§ **Task to complete**: Extract, from the records beneath this instruction, each line that contains the word "written".

§ **Input**:
----

(** * The functions on the runtime: the levels *)

Lemma levels_cons c clusters :
  Builder.levels (c :: clusters)
  = kept ← Builder.trim c;
    trimmed ← mapM Builder.trim clusters;
    level ← Builder.mean kept;
    lv ← mapM Builder.mean trimmed;
    Ok (level :: lv).
Proof.
  unfold Builder.levels. cbn [mapM].
  destruct (Builder.trim c) as [kept|e]; cbn; [|done].
  destruct (mapM Builder.trim clusters) as [trimmed|e]; cbn; [|done]. done.
Qed.

(** Clusters of at least two points all have a level, unless a scan
    finds no index. *)
Lemma levels_ge_2 clusters :
  Forall (λ c, 2 ≤ length c)%nat clusters →
  Builder.levels clusters = Raise TypeError
  ∨ ∃ lv, Builder.levels clusters = Ok lv
          ∧ Forall2 (λ c level, level_of (c.*2) level) clusters lv.
Proof.
  induction 1 as [|c clusters Hc _ IH].
  - right. exists []. split; [done | constructor].
  - rewrite levels_cons.
    destruct (Builder.trim c) as [kept|e] eqn:Hkept; cbn [mbind result_bind].
    2:{ left. by rewrite (trim_raise c e Hc Hkept). }
    apply (trim_inv c kept Hc) in Hkept as (Hne & Hsub & Hlen).
    unfold Builder.levels in IH.
    destruct (mapM Builder.trim clusters) as [trimmed|e]; cbn [mbind result_bind] in *.
    2:{ left. by destruct IH as [IH | (lv & [=] & _)]. }
    rewrite (mean_nonempty kept Hne). cbn [mbind result_bind].
    destruct IH as [-> | (lv & -> & Hlv)]; [by left|]. right.
    exists (avg (kept.*2) :: lv). split; [done|]. constructor; [|done].
    exists (kept.*2). rewrite !length_fmap. repeat split; try done.
    + by apply fmap_sublist.
    + by destruct kept.
Qed.

(** The levels of two lists of clusters, one after the other. *)
Lemma levels_app_inv clusters1 clusters2 (lv : list float) :
  Builder.levels (clusters1 ++ clusters2) = Ok lv →
  ∃ lv1 lv2, Builder.levels clusters1 = Ok lv1 ∧ Builder.levels clusters2 = Ok lv2
             ∧ lv = lv1 ++ lv2 ∧ length lv1 = length clusters1.
Proof.
  unfold Builder.levels. intros (trimmed & Htrim & Hmean)%bind_Ok_inv.
  apply mapM_Ok_inv, Forall2_app_inv_l in Htrim as (t1 & t2 & Ht1 & Ht2 & ->).
  apply mapM_Ok_inv, Forall2_app_inv_l in Hmean as (lv1 & lv2 & Hlv1 & Hlv2 & ->).
  exists lv1, lv2.
  rewrite (mapM_Ok _ _ _ Ht1), (mapM_Ok _ _ _ Ht2). cbn [mbind result_bind].
  rewrite (mapM_Ok _ _ _ Hlv1), (mapM_Ok _ _ _ Hlv2). repeat split; try done.
  by rewrite <- (Forall2_length _ _ _ Hlv1), <- (Forall2_length _ _ _ Ht1).
Qed.

(** Every level is the mean of the rates kept of its cluster. *)
Lemma levels_inv clusters (lv : list float) :
  Builder.levels clusters = Ok lv →
  Forall2 (λ c level, ∃ kept, Builder.trim c = Ok kept ∧ kept ≠ []
                              ∧ kept `sublist_of` c ∧ level = avg (kept.*2))
          clusters lv.
Proof.
  unfold Builder.levels. intros (trimmed & Htrim & Hmean)%bind_Ok_inv.
  apply mapM_Ok_inv in Htrim. apply mapM_Ok_inv in Hmean.
  revert lv Hmean. induction Htrim as [|c kept clusters trimmed Hc _ IH]; intros lv Hmean.
  - apply Forall2_nil_inv_l in Hmean as ->. constructor.
  - apply Forall2_cons_inv_l in Hmean as (level & lv' & [Hne ->]%mean_inv & Hlv' & ->).
    constructor; [|by apply IH]. exists kept. repeat split; try done.
    by apply trim_sublist_of.
Qed.

(** * The functions on the runtime: the rates *)


Lemma keys_length (s : list (string * Z)) (bytes : list Z) :
  Builder.keys s = Ok bytes → length bytes = length s.
Proof.
  intros H%mapM_Ok_inv. apply Forall2_length in H. by rewrite length_fmap in H.
Qed.


Lemma get_bandwidth_unfold (s : list (string * Z)) (f : Z) (bytes : list Z)
    (rs : list float) :
  Builder.keys s = Ok bytes → Builder.rates bytes (s.*2) f = Ok rs →
  Builder.get_bandwidth s f = Builder.clustering (zip bytes rs) ≫= Builder.levels.
Proof. intros Hkeys Hrates. unfold Builder.get_bandwidth. by rewrite Hkeys; cbn; rewrite Hrates. Qed.

(** A sweep and its rates, item by item. *)
Lemma rates_computes (s : list (string * Z)) (f : Z) (bytes : list Z) (rs : list float) :
  Builder.keys s = Ok bytes → Builder.rates bytes (s.*2) f = Ok rs →
  Forall2 (computes f) s rs.
Proof.
  unfold Builder.keys, Builder.rates. intros Hkeys%mapM_Ok_inv.
  revert rs. remember (s.*1) as ks eqn:Hks. revert s Hks.
  induction Hkeys as [|key b ks bytes Hb _ IH]; intros s Hks rs.
  - symmetry in Hks. apply fmap_nil_inv in Hks as ->. by intros [= <-].
  - destruct s as [|[key' c] s]; [done|]. injection Hks as -> ->.
    cbn. intros (r & (q & Hq & Hr)%bind_Ok_inv & (rs' & Hrs' & [= <-])%bind_Ok_inv)%bind_Ok_inv.
    constructor; [by exists b, q | by apply IH].
Qed.

Lemma computes_rates (s : list (string * Z)) (f : Z) (rs : list float) :
  Forall2 (computes f) s rs →
  ∃ bytes, Builder.keys s = Ok bytes ∧ Builder.rates bytes (s.*2) f = Ok rs.
Proof.
  unfold Builder.keys, Builder.rates.
  induction 1 as [|[key c] r s rs (b & q & Hb & Hq & Hr) _ (bytes & Hkeys & Hrates)].
  - by exists [].
  - exists (b :: bytes). cbn in *. rewrite Hb, Hkeys, Hq. cbn. rewrite Hr. cbn.
    by rewrite Hrates.
Qed.

End OnRuntime.

(** * Binary64 is a runtime *)

Lemma compare_lex_lt (e1 e2 : Z) (m1 m2 : positive) :
  match (e1 ?= e2)%Z with
  | Lt => Lt
  | Gt => Gt
  | Eq => Pos.compare_cont Eq m1 m2
  end = Lt ↔ (e1 < e2)%Z ∨ (e1 = e2 ∧ (m1 < m2)%positive).
Proof.
  change (Pos.compare_cont Eq m1 m2) with (m1 ?= m2)%positive.
  destruct (Z.compare_spec e1 e2); [|split; [auto | done]|split; [done | lia]].
  rewrite Pos.compare_lt_iff. split; [auto | lia].
Qed.

Lemma compare_lex_gt (e1 e2 : Z) (m1 m2 : positive) :
  match (e1 ?= e2)%Z with
  | Lt => Gt
  | Gt => Lt
  | Eq => CompOpp (Pos.compare_cont Eq m1 m2)
  end = Lt ↔ (e2 < e1)%Z ∨ (e1 = e2 ∧ (m2 < m1)%positive).
Proof.
  change (Pos.compare_cont Eq m1 m2) with (m1 ?= m2)%positive.
  destruct (Z.compare_spec e1 e2); [|split; [done | lia]|split; [auto | done]].
  rewrite <- Pos.compare_antisym, Pos.compare_lt_iff. split; [auto | lia].
Qed.

Lemma is_Lt_true (c : comparison) :
  match c with Lt => true | _ => false end = true ↔ c = Lt.
Proof. by destruct c. Qed.

Lemma SFltb_irrefl (x : spec_float) : SFltb x x = false.
Proof.
  unfold SFltb. destruct x as [[]|[]| |[] m e]; cbn; try done;
    rewrite Z.compare_refl; cbn;
    change (Pos.compare_cont Eq m m) with (m ?= m)%positive;
    by rewrite Pos.compare_refl.
Qed.

Lemma SFltb_trans (x y z : spec_float) :
  SFltb x y = true → SFltb y z = true → SFltb x z = true.
Proof.
  unfold SFltb.
  destruct x as [sx|sx| |sx mx ex], y as [sy|sy| |sy my ey], z as [sz|sz| |sz mz ez];
    cbn; try done;
    repeat match goal with s : bool |- _ => destruct s end; cbn; try done;
    rewrite !is_Lt_true, ?compare_lex_lt, ?compare_lex_gt; lia.
Qed.

#[global] Instance b64_laws : RuntimeLaws B64.runtime.
Proof.
  split.
  - done.
  - apply SFltb_irrefl.
  - apply SFltb_trans.
Qed.
(** * Bady-cry: the recording / analysis cycle of [src/App.tsx]

    The [App] component is embedded as a transition system.  Every handler
    of the component is a function on [State]; the JavaScript event loop is
    the function [step], one event for every piece of code that runs to
    completion: a user action, the part of an asynchronous body between two
    [await]s, a queued recorder task, a timer callback.

    - JavaScript strings are [string]s holding the UTF-8 bytes of the text.
    - JavaScript numbers holding a confidence are binary64 [float]s; time
      values are integers, in milliseconds.
    - Every call of [startRecording] is a [Cycle]: the values its closure
      captured ([recordMode], [subject], [apiKey] of the render in which the
      button was clicked), the browser objects it created (stream, recorder,
      frame array, interval) and the point its asynchronous body has reached.
      A [useRef] cell that holds one of these objects holds the index of the
      cycle.
    - The browser: [getUserMedia] resolves or rejects; the constructor and
      [start] of MediaRecorder succeed; [stop] on an inactive recorder does
      nothing; a timer runs at the time it is due.
    - [./types], [./services/geminiService] and [./constants] are not among
      the sources: the two result types are taken from the specification and
      the two service functions are only recorded as requests, their answers
      being events. *)

From Stdlib Require Import ZArith String Ascii Floats DecimalString DecimalPos DecimalZ Lia.
From stdpp Require Import base option list.

Set Warnings "-inexact-float".

Local Open Scope string_scope.
Local Open Scope Z_scope.

(** ** JavaScript strings *)

Module Js.

(** [s.startsWith(p)]. *)
Fixpoint startsWith (p s : string) : bool :=
  match p, s with
  | EmptyString, _ => true
  | String a p', String b s' => if Ascii.eqb a b then startsWith p' s' else false
  | String _ _, EmptyString => false
  end.

(** [s.includes(needle)]: the needle occurs at some offset of [s]. *)
Fixpoint includes (needle s : string) : bool :=
  startsWith needle s ||
  match s with
  | EmptyString => false
  | String _ s' => includes needle s'
  end.

(** Truthiness of a string: only the empty string is falsy. *)
Definition truthy (s : string) : bool :=
  match s with EmptyString => false | String _ _ => true end.

(** White space and line terminators of ECMAScript, as UTF-8 sequences:
    one byte (TAB, LF, VT, FF, CR, SP), two bytes (U+00A0) and three bytes
    (U+1680, U+2000..U+200A, U+2028, U+2029, U+202F, U+205F, U+3000,
    U+FEFF). *)
Definition ws1 (a : ascii) : bool :=
  let n := nat_of_ascii a in
  ((9 <=? n)%nat && (n <=? 13)%nat) || (n =? 32)%nat.

Definition ws2 (a b : ascii) : bool :=
  (nat_of_ascii a =? 194)%nat && (nat_of_ascii b =? 160)%nat.

Definition ws3 (a b c : ascii) : bool :=
  let x := nat_of_ascii a in
  let y := nat_of_ascii b in
  let z := nat_of_ascii c in
  ((x =? 225) && (y =? 154) && (z =? 128))%nat
  || ((x =? 226) && (y =? 128)
      && (((128 <=? z) && (z <=? 138)) || (z =? 168) || (z =? 169) || (z =? 175)))%nat
  || ((x =? 226) && (y =? 129) && (z =? 159))%nat
  || ((x =? 227) && (y =? 128) && (z =? 128))%nat
  || ((x =? 239) && (y =? 187) && (z =? 191))%nat.

(** [s.trimStart()]. *)
Fixpoint trimStart (s : string) : string :=
  match s with
  | EmptyString => s
  | String a s1 =>
      if ws1 a then trimStart s1 else
      match s1 with
      | EmptyString => s
      | String b s2 =>
          if ws2 a b then trimStart s2 else
          match s2 with
          | EmptyString => s
          | String c s3 => if ws3 a b c then trimStart s3 else s
          end
      end
  end.

Fixpoint rev (s : string) : string :=
  match s with
  | EmptyString => EmptyString
  | String a s' => rev s' ++ String a EmptyString
  end.
(** A warning threshold that is a string is refused by the comparison
    of the utilization check, before the memory check comes to its
    missing threshold; one that is null compares False with every
    sample, and the check returns without an insight. *)
Example unusable_earlier_threshold :
  unreadable garbled "memory" = Some (KeyError "critical") /\
  (exists msg,
     (analyze_profile pretty constant_96 {| config := garbled; insights := [] |}).2
     = Raise (TypeError msg)) /\
  _check_utilization constant_96 0 {| config := muted; insights := [] |}
  = ({| config := muted; insights := [] |}, Ok tt).
Proof.
  split; [vm_compute; reflexivity |]. split; [eexists |]; vm_compute; reflexivity.
Qed.

(** ** Sampler *)

(** With a duration of 0 the loop is still running after every
    iteration on offer, and nothing has been written. *)
Lemma zero_duration_runs_unbounded_witness :
  (0 == 0)%Q /\
  (0 <= sampling_interval (self fresh))%Q /\
  Forall undisturbed [good 0; good 1; good 2] /\
  exists m',
    start_profiling (Some 0%Q) (world_of [good 0; good 1; good 2] (Ok tt)) fresh
    = (m', Ok Running) /\
    ticks m' = 3%nat /\ dumps (trace m') = [].
Proof.
  assert (H1 : (0 == 0)%Q) by reflexivity.
  assert (H2 : (0 <= sampling_interval (self fresh))%Q) by (vm_compute; discriminate).
  assert (H3 : Forall undisturbed [good 0; good 1; good 2])
    by (repeat constructor; discriminate).
  split; [exact H1 |]. split; [exact H2 |]. split; [exact H3 |].
  exact (zero_duration_runs_unbounded 0 (world_of [good 0; good 1; good 2] (Ok tt))
           fresh H1 H2 H3).
Defined.

(** The same world with a duration of one second: the loop is left in
    the second iteration and the profile is written. *)
Example positive_duration_breaks :
  let run := start_profiling (Some 1%Q) (world_of [good 0; good 1; good 2] (Ok tt)) fresh in
  run.2 = Ok Finished /\ ticks run.1 = 2%nat /\ length (dumps (trace run.1)) = 1%nat.
Proof. repeat split; vm_compute; reflexivity. Qed.

(** C2, as stated, fails: an iteration whose host call raises after
    the environment call has returned leaves the environment in the
    profile. *)
Lemma failing_tick_changes_profile :
  tick_raises (profile fresh) (host_fails 0)
    = Some (RuntimeError "Failed to get system info") /\
  environment (profile fresh) = None /\
  environment (profile (_collect_sample (host_fails 0) fresh).1) = Some bare_metal /\
  profile (_collect_sample (host_fails 0) fresh).1 <> profile fresh.
Proof.
  repeat split; try (vm_compute; reflexivity).
  intros H. vm_compute in H. discriminate H.
Qed.
(** * CallbackNotifier: the emulated camera's callback dispatcher

    A shallow embedding of [camera/CallbackNotifier.cpp] (goldfish emulated
    camera HAL) and the properties of its dispatch logic.

    Conventions of the embedding:
    - C integers are [Z]; [uint32_t] masks are combined with [Z.lor],
      [Z.land], [Z.lxor]; the 64-bit [nsecs_t] subtraction of the pacing
      test is carried out in two's complement ([wrap64]).
    - Pointers (function pointers, [void*], buffer addresses) are addresses
      in [Z], with [NULL = 0]; a [camera_memory_t*] that may be null is an
      [option camera_memory_t].
    - Everything the notifier does to the outside world (client callbacks,
      allocator requests, buffer releases, EXIF and JPEG collaborators) is
      appended to a trace of [event]s.
    - A call through a null function pointer and an integer division by
      zero stop the execution with a [fault].
    - The object lock is not modelled: every operation runs to completion
      on its own, and client callbacks do not re-enter the notifier. *)

From Stdlib Require Import ZArith List Bool Lia String.
From stdpp Require Import base list.
From Equations Require Import Equations.
Import ListNotations.

Local Open Scope Z_scope.

(** ** Machine-level data *)

Definition ptr := Z.
Definition NULL : ptr := 0.

Definition status_t := Z.
Definition NO_ERROR : status_t := 0.
Definition BAD_VALUE : status_t := -22.
Definition INVALID_OPERATION : status_t := -38.

Definition INT64_MIN : Z := - 2 ^ 63.
Definition INT64_MAX : Z := 2 ^ 63 - 1.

----

§ **Result**:
    iteration on offer, and nothing has been written. *)
    the second iteration and the profile is written. *)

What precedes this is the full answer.